Segment Open

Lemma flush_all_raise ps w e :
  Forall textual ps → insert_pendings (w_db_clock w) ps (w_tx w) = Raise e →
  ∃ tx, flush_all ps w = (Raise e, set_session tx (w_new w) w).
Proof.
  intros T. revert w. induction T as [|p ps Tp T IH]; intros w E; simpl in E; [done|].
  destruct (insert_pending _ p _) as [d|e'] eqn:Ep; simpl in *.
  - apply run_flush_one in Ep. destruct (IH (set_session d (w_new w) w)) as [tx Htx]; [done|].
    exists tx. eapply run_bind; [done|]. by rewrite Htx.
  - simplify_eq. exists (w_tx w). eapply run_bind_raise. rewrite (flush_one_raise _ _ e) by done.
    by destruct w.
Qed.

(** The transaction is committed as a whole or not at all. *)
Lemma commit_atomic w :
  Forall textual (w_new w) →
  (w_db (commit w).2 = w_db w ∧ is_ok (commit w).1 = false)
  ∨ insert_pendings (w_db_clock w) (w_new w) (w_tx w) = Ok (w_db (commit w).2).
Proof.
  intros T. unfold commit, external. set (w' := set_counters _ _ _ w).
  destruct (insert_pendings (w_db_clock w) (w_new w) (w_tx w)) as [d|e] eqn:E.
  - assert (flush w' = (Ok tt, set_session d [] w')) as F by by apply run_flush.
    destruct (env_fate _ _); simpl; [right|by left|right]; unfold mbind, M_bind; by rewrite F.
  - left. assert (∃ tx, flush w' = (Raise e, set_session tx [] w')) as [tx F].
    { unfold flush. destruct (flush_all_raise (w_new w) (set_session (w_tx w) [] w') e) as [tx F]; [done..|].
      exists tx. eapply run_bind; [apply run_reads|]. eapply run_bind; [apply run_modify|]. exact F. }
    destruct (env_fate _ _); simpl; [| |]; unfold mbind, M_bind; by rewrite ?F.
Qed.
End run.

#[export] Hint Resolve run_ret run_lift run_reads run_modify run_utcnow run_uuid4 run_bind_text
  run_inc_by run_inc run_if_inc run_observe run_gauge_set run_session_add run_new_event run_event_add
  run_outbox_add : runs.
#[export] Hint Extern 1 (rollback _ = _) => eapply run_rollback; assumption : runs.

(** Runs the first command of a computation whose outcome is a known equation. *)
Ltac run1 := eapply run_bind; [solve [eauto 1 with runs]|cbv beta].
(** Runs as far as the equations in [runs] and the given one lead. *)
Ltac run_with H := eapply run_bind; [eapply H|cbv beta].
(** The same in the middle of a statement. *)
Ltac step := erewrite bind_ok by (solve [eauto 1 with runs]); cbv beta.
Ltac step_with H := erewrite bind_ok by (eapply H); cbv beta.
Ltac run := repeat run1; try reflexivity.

Segment Closed

What the task requires:
Among the lines above, return each one holding the string "Ltac".

Written answer:
Ltac run1 := eapply run_bind; [solve [eauto 1 with runs]|cbv beta].
Ltac run_with H := eapply run_bind; [eapply H|cbv beta].
Ltac step := erewrite bind_ok by (solve [eauto 1 with runs]); cbv beta.
Ltac step_with H := erewrite bind_ok by (eapply H); cbv beta.
Ltac run := repeat run1; try reflexivity.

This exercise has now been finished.